How to Pick the Right Parallelism for 7B‑70B Models: DP, TP, PP, ZeRO & FSDP

This guide walks engineers through the memory, compute and bandwidth limits of training 7B‑70B models, compares data parallel (DP/DDP), tensor parallel (TP), pipeline parallel (PP), ZeRO stages and FSDP, shows how to calculate GPU memory, estimate communication overhead, configure each strategy, and avoid common pitfalls, enabling you to decide which parallelism to use on multi‑GPU or multi‑node clusters.

MaGe Linux Operations
MaGe Linux Operations
MaGe Linux Operations
How to Pick the Right Parallelism for 7B‑70B Models: DP, TP, PP, ZeRO & FSDP

Why Distributed Training Is Needed

Training large language models hits three hard constraints:

Memory wall : model + optimizer + gradients + activations exceed a single GPU’s memory.

Compute wall : one epoch can take weeks on a single GPU.

Bandwidth wall : inter‑GPU communication becomes the bottleneck.

Distributed training replaces a single GPU with many GPUs, but each parallelism strategy solves a different part of the problem.

Parallelism Strategies and Their Use Cases

DP / DDP – solves the compute wall. Suitable when the model fits on one GPU but training is slow.

Tensor Parallel (TP) – splits each layer across GPUs to overcome the memory wall for models larger than a single GPU (e.g., 70B+).

Pipeline Parallel (PP) – splits the model across stages to handle very deep models or batch‑size‑1 scenarios.

ZeRO‑1/2/3 – data‑parallel optimisations that shard optimizer state, gradients and/or parameters.

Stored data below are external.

(** X19 at the product of G(x; mu) and B(y): [setPars( { 4 } )] gives 4 to
    mu, in the composite and in G. *)
Lemma setPars_assigns_witness :
  exists s', PdfSet.setPars (Inputs.par "" 0) [Inputs.q 4]
               MoreInputs.composite_with_par = (s', Returned tt) /\
    Pdf._parMap (PdfSet.pdf s') !! "mu"
      = Some (mkParameter "mu" (Inputs.q 4) (Inputs.q 0)) /\
    (m ← PdfSet.models s' !! 0%nat; PdfModel._parMap m !! "mu")
      = Some (mkParameter "mu" (Inputs.q 4) (Inputs.q 0)).
Proof.
  assert (Hkeyed : forall model m,
            model ∈ Pdf._pdfs (PdfSet.pdf MoreInputs.composite_with_par) ->
            PdfSet.models MoreInputs.composite_with_par !! model = Some m ->
            keyed_by p_name (PdfModel._parMap m)).
  { change (Pdf._pdfs (PdfSet.pdf MoreInputs.composite_with_par)) with [0; 1]%nat.
    intros model m Hin Hm k par Hk.
    apply elem_of_cons in Hin as [->|Hin];
      [|apply list_elem_of_singleton in Hin as ->];
      vm_compute in Hm; injection Hm as <-.
    - change (({[ "mu" := Inputs.par "mu" 1 ]} : gmap string _) !! k = Some par) in Hk.
      by apply lookup_singleton_Some in Hk as [<- <-].
    - done. }
  destruct (setPars_assigns_by_sorted_names (Inputs.par "" 0)
              MoreInputs.composite_with_par [Inputs.q 4] eq_refl
              composite_with_par_handles_valid covers_composite_with_par Hkeyed)
    as (s' & Hrun & _ & _ & Hown & Hmodels).
  exists s'. split; [exact Hrun|].
  pose proof (Hown 0%nat "mu" (Inputs.q 4) eq_refl eq_refl) as Hmu.
  destruct (Hmodels 0%nat _ eq_refl) as (m0 & -> & _ & _ & _ & _ & H0).
  cbn [mbind option_bind]. rewrite H0, Hmu.
  - split; vm_compute; reflexivity.
  - change (Pdf._pdfs (PdfSet.pdf MoreInputs.composite_with_par)) with [0; 1]%nat.
    apply elem_of_cons. by left.
Defined.
Lemma cancelled_job_stops_witness :
  exists t,
    task_terminal t
    /\ threads (Scenario.reach (take 6 Scenario.cancel_mid_transfer)) !! 0
       = Some (DownloadThread "m1" "http://example.com/v" "video" 0
                 Downloader.Exited false)
    /\ job_messages (Scenario.reach (take 6 Scenario.cancel_mid_transfer)) 0
       = job_messages (Scenario.reach (take 5 Scenario.cancel_mid_transfer)) 0 ++ [t].
Proof.
  destruct (cancelled_job_stops Scenario.hash Scenario.downloads Scenario.torrents
              (take 5 Scenario.cancel_mid_transfer) [] 0 "m1" "http://example.com/v"
              "video" 0 (Downloader.Transferring "clip" (Some "webm"))
              eq_refl ltac:(discriminate) eq_refl)
    as (s & w & extra & Hth & _ & _ & Hnext).
  assert (s = Downloader.Transferring "clip" (Some "webm")) as ->.
  { vm_compute in Hth. congruence. }
  exact (Hnext ltac:(discriminate)
           (Downloader.Hook (Scenario.downloading (PInt 2048) (PInt 1))) eq_refl).
Defined.

(** ** The phases of a media job *)

Lemma progress_hook_progress (d : gmap string pyval) (c : bool) :
  match Downloader.progress_hook d c with
  | Downloader.HookRaise _ => True
  | Downloader.HookReturn sent => Forall (fun m => is_media_progress m = true) sent
  end.
Proof.
  unfold Downloader.progress_hook. destruct c; [done|].
  destruct (d !! "status") as [st|]; [|done].
  repeat case_decide; repeat constructor.
Qed.

Lemma download_task_phases (dir mode : string) (c : bool)
    (s s' : Downloader.task_state) (y : Downloader.ydl_step) (old sent : list msg) :
  media_phases dir s false old ->
  Downloader.download_task dir mode c s y = (s', sent) ->
  media_phases dir s' false (old ++ sent).
Proof.
  intros Hold Hstep. unfold media_end.
  destruct s as [|stem ext|]; simpl in Hold.
  - destruct Hold as [_ ->].
    destruct y; simpl in Hstep; try (inversion Hstep; subst; done).
    + destruct c; inversion Hstep; subst; simpl; [|done].
      exists [], MsgCancelled. split_and!; [constructor|by left|done].
    + inversion Hstep; subst. simpl. exists [], (MsgError e).
      split_and!; [constructor|right; left; by exists e|done].
  - destruct Hold as [_ Hold].
    destruct y; simpl in Hstep;
      try (inversion Hstep; subst; rewrite app_nil_r; done).
    + pose proof (progress_hook_progress d c) as Hq.
      destruct (Downloader.progress_hook d c) as [e|out]; inversion Hstep; subst; simpl.
      * exists old, (MsgError e). split_and!; [done|right; left; by exists e|done].
      * split; [done|]. by apply Forall_app.
    + inversion Hstep; subst. simpl. eexists old, _.
      split_and!; [done| |reflexivity]. right. right. by eexists.
    + inversion Hstep; subst. simpl. exists old, (MsgError e).
      split_and!; [done|right; left; by exists e|done].
  - simpl in Hstep. destruct y; inversion Hstep; subst; by rewrite app_nil_r.
Qed.

Lemma worker_phases_effect (dir : string) (st st' : Sys) :
  step_effect dir st st' -> sends_on_own_channel st ->
  worker_phases dir st -> worker_phases dir st'.
Proof.
  intros Heff Hch Hinv job c u m e s' w' Hjob.
  destruct (job_messages_effect _ _ _ _ _ Heff Hch Hjob)
    as [(Hst & _ & ->)|[[Hold ->]|(t & sent & rows & Hold & Htr & ->)]].
  - simpl in Hst. destruct Hst as [-> ->]. by split.
  - by eapply Hinv.
  - inversion Htr as [c0 u0 m0 e0 s w y s1 sent0 Hstep|c0 u0 m0 e0 n|]; subst.
    + specialize (Hinv _ _ _ _ _ _ _ Hold).
      destruct w'.
      * destruct s; simpl in Hinv; [by destruct Hinv..|].
        apply (f_equal fst) in Hstep as Hs. apply (f_equal snd) in Hstep as Hsent.
        destruct y; simpl in Hs, Hsent; subst; by rewrite app_nil_r.
      * by eapply download_task_phases.
    + specialize (Hinv _ _ _ _ _ _ _ Hold). simpl in *.
      destruct Hinv as (p & t & Hp & Hend & ->).
      exists p, t. split_and!; [done..|]. exists n. by rewrite <- app_assoc.
Qed.

Section MediaPhases.

Variable py_hash : string -> Z.
Variable DEFAULT_DL_DIR : string.
Variable TORRENT_DL_DIR : string.

Lemma worker_phases_run (l : list action) (st : Sys) :
  sends_on_own_channel st -> worker_phases DEFAULT_DL_DIR st ->
  worker_phases DEFAULT_DL_DIR (run py_hash DEFAULT_DL_DIR TORRENT_DL_DIR st l).
Proof.
  revert st. induction l as [|a l IH]; intros st Hch Hinv; [done|].
  simpl. apply IH.
  - eapply sends_on_own_channel_effect; [apply step_effect_step|done].
  - eapply worker_phases_effect; [apply step_effect_step|done|done].
Qed.

(** X18: the trace of a media job follows the phases of [download_task].
    Nothing is sent while yt-dlp extracts the information.  During the
    transfer only [downloading] and [processing] events are sent.  The
    worker ends on [cancelled] only when it has sent nothing before, on an
    [error], or on a [finished] event that names a file inside the
    download directory; the watcher's notification comes after that and
    only then. *)
Theorem media_job_phases (l : list action) (job : nat)
    (client_id url mode : string) (cancel_event : nat)
    (s : Downloader.task_state) (w : bool) :
  threads (run py_hash DEFAULT_DL_DIR TORRENT_DL_DIR initial l) !! job
  = Some (DownloadThread client_id url mode cancel_event s w) ->
  media_phases DEFAULT_DL_DIR s w
    (job_messages (run py_hash DEFAULT_DL_DIR TORRENT_DL_DIR initial l) job).
Proof.
  apply worker_phases_run.
  - constructor.
  - intros j c u m e s0 w0 H. simpl in H. by rewrite lookup_nil in H.
Qed.

End MediaPhases.

Lemma media_job_phases_witness :
  media_phases Scenario.downloads Downloader.Exited true
    (job_messages (Scenario.reach Scenario.media_happy_path) 0).
Proof.
  apply (media_job_phases Scenario.hash Scenario.downloads Scenario.torrents
           Scenario.media_happy_path 0 "m1" "http://example.com/v" "video" 0).
  reflexivity.
Defined.

(** ** The history row of a finished torrent *)

Lemma string_app_cons (a : ascii) (s t : string) :
  String a s +:+ t = String a (s +:+ t).
Proof. reflexivity. Qed.

Lemma string_app_nil_r (s : string) : s +:+ EmptyString = s.
Proof.
  induction s as [|a s IH]; [done|]. by rewrite string_app_cons, IH.
Qed.

Lemma string_app_snoc (acc : string) (c : ascii) (s : string) :
  (acc +:+ String c EmptyString) +:+ s = acc +:+ String c s.
Proof.
  induction acc as [|a acc IH]; [done|]. by rewrite !string_app_cons, IH.
Qed.

Lemma string_app_assoc (a b c : string) : (a +:+ b) +:+ c = a +:+ (b +:+ c).
Proof.
  induction a as [|x a IH]; [done|]. by rewrite !string_app_cons, IH.
Qed.

Lemma split_slash_from_no_slash (s acc : string) :
  string_forall (fun c => negb (Ascii.eqb c "/")) s = true ->
  split_slash_from acc s = [acc +:+ s].
Proof.
  revert acc. induction s as [|c s IH]; intros acc H; simpl in *.
  - by rewrite string_app_nil_r.
  - apply andb_prop in H as [Hc Hs]. apply negb_true_iff in Hc. rewrite Hc.
    rewrite IH by done. by rewrite string_app_snoc.
Qed.

Lemma split_slash_from_app (y rest acc : string) :
  split_slash_from acc (y +:+ String "/" rest)
  = split_slash_from acc y ++ split_slash rest.
Proof.
  revert acc. induction y as [|c y IH]; intros acc.
  - reflexivity.
  - rewrite string_app_cons. simpl. destruct (Ascii.eqb c "/").
    + rewrite IH. reflexivity.
    + apply IH.
Qed.

Lemma path_parts_plain (name : string) :
  plain_name name = true -> path_parts name = [name].
Proof.
  unfold plain_name, path_parts, split_slash. intros [Hs Hk]%andb_prop.
  rewrite split_slash_from_no_slash by done.
  change (EmptyString +:+ name) with name. cbn [List.filter]. by rewrite Hk.
Qed.

Lemma path_name_plain (name : string) :
  plain_name name = true -> path_name name = name.
Proof. intros H. unfold path_name. by rewrite path_parts_plain. Qed.

Lemma path_name_under (y name : string) :
  plain_name name = true -> path_name (y +:+ String "/" name) = name.
Proof.
  intros H. unfold path_name, path_parts, split_slash.
  rewrite split_slash_from_app, List.filter_app.
  fold (path_parts name). rewrite path_parts_plain by done.
  by rewrite last_snoc.
Qed.

Lemma path_root_plain (name : string) :
  plain_name name = true -> path_root name = EmptyString.
Proof.
  unfold plain_name, path_root. intros [Hs _]%andb_prop.
  destruct name as [|c name]; [done|]. simpl in *.
  apply andb_prop in Hs as [Hc _]. apply negb_true_iff in Hc. by rewrite Hc.
Qed.

Lemma join_slash_snoc (parts : list string) (c : string) :
  parts <> [] -> join_slash (parts ++ [c]) = join_slash parts +:+ String "/" c.
Proof.
  induction parts as [|x parts IH]; [done|]. intros _.
  destruct parts as [|y parts]; [reflexivity|].
  change (x +:+ String "/" (join_slash ((y :: parts) ++ [c]))
          = (x +:+ String "/" (join_slash (y :: parts))) +:+ String "/" c).
  rewrite IH by done. by rewrite string_app_assoc.
Qed.

Lemma path_root_cases (p : string) :
  path_root p = "" \/ path_root p = "/" \/ path_root p = "//".
Proof.
  unfold path_root. destruct (leading_slashes p) as [|[|[|n]]]; auto.
Qed.

(** Joining a plain name to any directory gives the name itself or a path
    that ends with a slash and the name. *)
Lemma path_join_plain (dir name : string) :
  plain_name name = true ->
  path_join dir name = name
  \/ exists y, path_join dir name = y +:+ String "/" name.
Proof.
  intros H. unfold path_join.
  rewrite (path_root_plain name H), (path_parts_plain name H).
  cbn [String.eqb]. destruct (path_parts dir) as [|x parts] eqn:Hparts.
  - simpl. destruct (path_root_cases dir) as [->|[->| ->]].
    + by left.
    + right. by exists "".
    + right. by exists "/".
  - right. exists (path_root dir +:+ join_slash (x :: parts)).
    change (path_root dir +:+ join_slash ((x :: parts) ++ [name])
            = (path_root dir +:+ join_slash (x :: parts)) +:+ String "/" name).
    rewrite join_slash_snoc by done. by rewrite string_app_assoc.
Qed.

Lemma path_name_join (dir name : string) :
  plain_name name = true -> path_name (path_join dir name) = name.
Proof.
  intros H. destruct (path_join_plain dir name H) as [->|[y ->]].
  - by apply path_name_plain.
  - by apply path_name_under.
Qed.

Lemma path_join_nonempty (dir name : string) :
  plain_name name = true -> String.eqb (path_join dir name) "" = false.
Proof.
  intros H. apply String.eqb_neq.
  destruct (path_join_plain dir name H) as [->|[y ->]].
  - intros ->. done.
  - intros Hy. apply (f_equal String.length) in Hy.
    rewrite length_string_app in Hy. simpl in Hy. lia.
Qed.

(** What pathlib does where joining is not concatenation: an empty name or
    a single dot adds nothing, doubled and trailing slashes go, an absolute
    name replaces the directory, and the name of a path ignores a trailing
    slash. *)
Lemma path_join_pathlib :
  path_join "/home/u/Downloads/Torrents" "" = "/home/u/Downloads/Torrents"
  /\ path_name (path_join "/home/u/Downloads/Torrents" ".") = "Torrents"
  /\ path_join "/a//b/" "./c" = "/a/b/c"
  /\ path_join "/a" "/etc/x" = "/etc/x"
  /\ path_join "//a" "b" = "//a/b"
  /\ path_join "///a" "b" = "/a/b"
  /\ path_join "" "" = "."
  /\ path_join "a" ".." = "a/.."
  /\ path_name "dir/" = "dir"
  /\ path_name "/" = "".
Proof. by vm_compute. Qed.

(** X19: the history row of a finished torrent.  When the monitor of a
    torrent finds it seeding, the callback adds exactly one row to the
    history: it carries the torrent's identifier and magnet link, mode
    torrent, status completed, and as file name the torrent's own name,
    recovered from the save path, provided that name is a plain file name:
    it holds no slash and is neither empty nor a single dot. *)
Theorem finished_torrent_history (st : Sys) (job : nat) (id magnet_link : string)
    (handle : nat) (info : TorrentDownloader.torrent_info)
    (mgr : TorrentDownloader.t) (v : TorrentDownloader.handle_view) :
  threads st !! job
  = Some (MonitorThread id magnet_link handle (TorrentDownloader.DownloadPhase info)) ->
  torrent_manager st = Some mgr ->
  TorrentDownloader.is_seed v = true ->
  plain_name (TorrentDownloader.name info) = true ->
  history (monitor_thread_step st job v)
  = history st
    ++ [{| h_id := id; h_url := magnet_link;
           h_filename := Some (TorrentDownloader.name info);
           h_mode := "torrent"; h_status := "completed" |}].
Proof.
  intros Hjob Hmgr Hseed Hname. unfold monitor_thread_step.
  rewrite Hjob, Hmgr. cbn [TorrentDownloader._monitor]. rewrite Hseed.
  rewrite foldl_torrent_progress_callback. cbn [history].
  f_equal. cbn [flat_map]. unfold callback_history.
  rewrite decide_True by done. rewrite decide_False by done.
  cbn [msg_save_path app]. by rewrite path_join_nonempty, path_name_join.
Qed.

Lemma finished_torrent_history_witness :
  history (Scenario.reach Scenario.torrent_happy_path)
  = history (Scenario.reach (take 4 Scenario.torrent_happy_path))
    ++ [{| h_id := "t1"; h_url := Scenario.magnet_a;
           h_filename := Some "ubuntu.iso";
           h_mode := "torrent"; h_status := "completed" |}].
Proof.
  exact (finished_torrent_history
           (Scenario.reach (take 4 Scenario.torrent_happy_path)) 0 "t1"
           Scenario.magnet_a 0 Scenario.iso
           {| TorrentDownloader.download_dir := Scenario.torrents;
              TorrentDownloader.session := {[0]} ∪ ∅;
              TorrentDownloader.handles := <["t1" := 0]> ∅;
              TorrentDownloader.cancel_events := <["t1" := 0]> ∅ |}
           (Scenario.view true true (Scenario.status_at 1 0 1000 1000))
           eq_refl eq_refl eq_refl eq_refl).
Defined.
(** * PostHog plugin server: ingestion, plugin lifecycle, identity and locking

  A shallow embedding of the parts of the plugin server that its
  specification makes claims about, followed by the theorems that settle
  those claims.

  Conventions.
  - JavaScript numbers that the code uses as counters, identifiers,
    orders and millisecond values are integers here ([Z]).
  - A JavaScript object used as an open map is a [gmap string _];
    object spread is the right-biased union of the maps.
  - Postgres tables are lists of rows in table order.
  - An [async] function is a computation in the monad [Async.M]; a call
    that the source awaits is [Async.await], a call whose promise the
    source drops is [Async.fire]. *)

From Stdlib Require Import ZArith List String Ascii Bool Lia Permutation Sorted.
From stdpp Require Import base option list gmap strings fin_maps pretty.

Local Open Scope string_scope.
Local Open Scope list_scope.
Local Open Scope Z_scope.

(* ===================================================================== *)
(** * Part I. The program                                                 *)
(* ===================================================================== *)

(** ** JavaScript values and built-ins used by the sources *)

Module Js.

(** Primitive values, opaque object references, and the values that
    every plain object inherits from [Object.prototype], each named by
    the key under which it is found. *)
Inductive JsVal : Type :=
  | JUndefined
  | JNull
  | JBool (b : bool)
  | JNum (z : Z)
  | JStr (s : string)
  | JObj (ref : nat)
  | JInherited (name : string).

#[global] Instance JsVal_eq_dec : EqDecision JsVal.
Proof. solve_decision. Defined.

(** An open map (a plain object with string keys). *)
Abbreviation Properties := (gmap string JsVal).

(** [ToBoolean]. *)
Definition truthy (v : JsVal) : bool :=
  match v with
  | JUndefined | JNull => false
  | JBool b => b
  | JNum z => negb (z =? 0)
  | JStr s => negb (String.eqb s "")
  | JObj _ => true
  | JInherited _ => true
  end.

(** [typeof v]. *)
Definition typeof (v : JsVal) : string :=
  match v with
  | JUndefined => "undefined"
  | JNull => "object"
  | JBool _ => "boolean"
  | JNum _ => "number"
  | JStr _ => "string"
  | JObj _ => "object"
  | JInherited name =>
      (* the prototype object itself, or one of its methods *)
      if String.eqb name "__proto__" then "object" else "function"
  end.

(** [a === b]. *)
Definition strict_eq (a b : JsVal) : bool := bool_decide (a = b).

(** Names a plain object inherits from [Object.prototype]; [k in obj] is
    true for each of them, and [obj[k]] reads the inherited value unless
    the object has a property of its own under the name. *)
Definition object_inherited_names : list string :=
  [ "constructor"; "hasOwnProperty"; "isPrototypeOf"; "propertyIsEnumerable";
    "toLocaleString"; "toString"; "valueOf"; "__proto__";
    "__defineGetter__"; "__defineSetter__"; "__lookupGetter__";
    "__lookupSetter__" ].

Definition inherited (k : string) : bool :=
  existsb (String.eqb k) object_inherited_names.

(** [obj[key]] on a plain object: the object's own property, else what it
    inherits under the name, else [undefined]. *)
Definition get (o : Properties) (k : string) : JsVal :=
  match o !! k with
  | Some v => v
  | None => if inherited k then JInherited k else JUndefined
  end.

(** [{ ...a, ...b }]: the keys of [b] override those of [a]. *)
Definition spread2 (a b : Properties) : Properties := b ∪ a.

(** [{ ...a, ...b, ...c }]. *)
Definition spread3 (a b c : Properties) : Properties := spread2 (spread2 a b) c.

(** [Array.prototype.sort(cmp)]: the sort is stable; an element moves in
    front of another only when the comparator is positive the other way
    round. *)
Fixpoint sort_insert {A} (cmp : A -> A -> Z) (x : A) (l : list A) : list A :=
  match l with
  | [] => [x]
  | y :: r => if cmp x y <=? 0 then x :: y :: r else y :: sort_insert cmp x r
  end.

Definition array_sort {A} (cmp : A -> A -> Z) (l : list A) : list A :=
  foldr (sort_insert cmp) [] l.

(** The comparator [(a, b) => key(a) - key(b)]. *)
Definition compare_by {A} (key : A -> Z) (a b : A) : Z := key a - key b.

(** Strictly ascending in the pair of two keys. *)
Definition lex_lt {A} (key key2 : A -> Z) (a b : A) : Prop :=
  key a < key b \/ (key a = key b /\ key2 a < key2 b).

(** Names every array inherits from [Array.prototype] and
    [Object.prototype]; [k in arr] is true for each of them. *)
Definition array_inherited_names : list string :=
  [ "constructor"; "concat"; "copyWithin"; "fill"; "find"; "findIndex";
    "lastIndexOf"; "pop"; "push"; "reverse"; "shift"; "unshift"; "slice";
    "sort"; "splice"; "includes"; "indexOf"; "join"; "keys"; "entries";
    "values"; "forEach"; "filter"; "flat"; "flatMap"; "map"; "every";
    "some"; "reduce"; "reduceRight"; "toLocaleString"; "toString";
    "hasOwnProperty"; "isPrototypeOf"; "propertyIsEnumerable"; "valueOf";
    "__proto__"; "__defineGetter__"; "__defineSetter__";
    "__lookupGetter__"; "__lookupSetter__" ].
(** [None]: the operation panics. *)
Definition gate_spec (op : GateOp) (g : GateSpec) : option (GateReply * GateSpec) :=
  match op with
  | GTryEnter =>
      if spec_open g then
        if spec_inflight g <? COUNT_MASK
        then Some (RBool true, MkGateSpec true (spec_inflight g + 1)) else None
      else Some (RBool false, g)
  | GClose => Some (RUnit, MkGateSpec false (spec_inflight g))
  | GLeave =>
      if 0 <? spec_inflight g
      then Some (RBool (spec_inflight g =? 1), MkGateSpec (spec_open g) (spec_inflight g - 1))
      else None
  | GInflight => Some (RCount (spec_inflight g), g)
  | GIsOpen => Some (RBool (spec_open g), g)
  end.

Definition gate_op {S} (self : lens S AdmissionGate) (op : GateOp) : prog S GateReply :=
  match op with
  | GTryEnter => b <- gate_try_enter self ;; Ret (RBool b)
  | GClose => gate_close self ;; Ret RUnit
  | GLeave => b <- gate_leave self ;; Ret (RBool b)
  | GInflight => n <- gate_inflight_count self ;; Ret (RCount n)
  | GIsOpen => b <- gate_is_open self ;; Ret (RBool b)
  end.

(** A sequence of operations, answering all replies. *)
Fixpoint gate_ops {S} (self : lens S AdmissionGate) (ops : list GateOp) : prog S (list GateReply) :=
  match ops with
  | [] => Ret []
  | op :: ops => r <- gate_op self op ;; rs <- gate_ops self ops ;; Ret (r :: rs)
  end.

Fixpoint gate_specs (ops : list GateOp) (g : GateSpec) : option (list GateReply * GateSpec) :=
  match ops with
  | [] => Some ([], g)
  | op :: ops =>
      match gate_spec op g with
      | None => None
      | Some (r, g1) =>
          match gate_specs ops g1 with
          | None => None
          | Some (rs, g2) => Some (r :: rs, g2)
          end
      end
  end.

(** The word that packs an abstract gate. *)
Definition gate_word (g : GateSpec) : Z :=
  (if spec_open g then 0 else CLOSED) + spec_inflight g.

Definition gate_repr (g : GateSpec) (w : Z) : Prop :=
  0 <= spec_inflight g <= COUNT_MASK /\ w = gate_word g.

(** ** Bit facts *)

Lemma gate_word_count g w : gate_repr g w -> Z.land w COUNT_MASK = spec_inflight g.
Proof.
  intros [Hr ->]. change COUNT_MASK with (Z.ones 63) in *.
  rewrite Z.land_ones by lia. unfold gate_word. change CLOSED with (2 ^ 63).
  assert (spec_inflight g < 2 ^ 63) by (change (Z.ones 63) with (2 ^ 63 - 1) in Hr; lia).
  destruct (spec_open g).
  - rewrite Z.mod_small by lia. lia.
  - replace (2 ^ 63 + spec_inflight g) with (spec_inflight g + 1 * 2 ^ 63) by lia.
    rewrite Z.mod_add by lia. rewrite Z.mod_small by lia. lia.
Qed.
Lemma WP_rollback_slot k g0 g r o (Q : unit -> X -> Prop) E :
  holds g0 (tadd r (tk o Reserved)) g -> (forall g', holds g0 r g' -> Q tt g') ->
  WP k (rollback_reserved_slot self) g Q E.
Proof.
  intros Hg HQ. eapply WP_release_slot; [..|exact Hg|].
  - intros. by eapply slot_rollback.
  - destruct o; cbn; lia.
  - intros g' Hg'. apply HQ. by_tok Hg'.
Qed.

Lemma WP_publish k g0 g r o (Q : unit -> X -> Prop) E :
  holds g0 (tadd r (tk o Reserved)) g -> (forall g', holds g0 (tadd r (tk o Waiting)) g' -> Q tt g') ->
  WP k (publish_accepted_job self) g Q E.
Proof.
  intros Hg HQ. unfold publish_accepted_job, fetch_add.
  eapply WP_counter; [exact Hg|intros; by eapply publish_submitted|]. intros _ _ _ g1 _ _ _ Hg1.
  eapply WP_counter; [exact Hg1|intros; by eapply publish_queued|]. intros _ _ _ g2 _ _ _ Hg2.
  apply WP_ret. by apply HQ.
Qed.

(** The decremented counter was positive. *)
Lemma queued_positive h s t o : inv h s t -> (forall i, (tk o Waiting i <= t i)%nat) ->
  (0 <? queued_task_count (get self s)) = true.
Proof.
  intros Hi Hle. apply Z.ltb_lt. rewrite (ai_queued _ _ _ _ _ _ _ Hi). unfold all.
  pose proof (Hle (ix o Waiting)) as Hl. destruct o; cbn in Hl; lia.
Qed.

Lemma WP_claim k g0 g r o (Q : unit -> X -> Prop) E :
  holds g0 (tadd r (tk o Waiting)) g -> (forall g', holds g0 (tadd r (tk o Running)) g' -> Q tt g') ->
  WP k (claim_queued_job self) g Q E.
Proof.
  intros Hg HQ. unfold claim_queued_job, fetch_sub, fetch_add.
  eapply WP_counter; [exact Hg|intros; by eapply claim_queued|]. intros h s t g1 Ht Hi Hle Hg1.
  cbn [get lens_comp queued_task_count_l]. rewrite (queued_positive _ _ _ _ Hi Hle). cbn [assert bind].
  eapply WP_counter; [exact Hg1|intros; by eapply claim_running|]. intros _ _ _ g2 _ _ _ Hg2.
  eapply WP_release_slot; [..|exact Hg2|exact HQ].
  - intros. by eapply slot_claim.
  - destruct o; cbn; lia.
Qed.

ZeRO‑3 gives full parameter sharding.

FSDP – PyTorch native implementation equivalent to ZeRO‑3.

3D Parallel (TP + PP + ZeRO) – combines all three walls for industrial‑scale models (70B‑175B).

Memory Calculation (Must‑Know Formula)

Total GPU memory = Model weights + Optimizer states + Gradients + Activations
                = P + 2P (Adam) + 2P + (batch × seq × hidden × L)
                (FP16 for weights/gradients, FP32 for Adam state)

Example for a 7B FP16 model on a single A100 80 GB:

Model weights: 14 GB

Adam optimizer (FP32): 56 GB

Gradients: 14 GB

Activations (L=32, batch=4, seq=2048): ≈ 20 GB

Total ≈ 104 GB

Thus a 7B model needs at least two 80 GB GPUs even without activations.

Data Parallel (DDP) Walk‑through

Each GPU loads the full model.

Data is sharded with DistributedSampler.

Forward and backward passes compute gradients locally.

All‑reduce synchronises gradients – the most critical step.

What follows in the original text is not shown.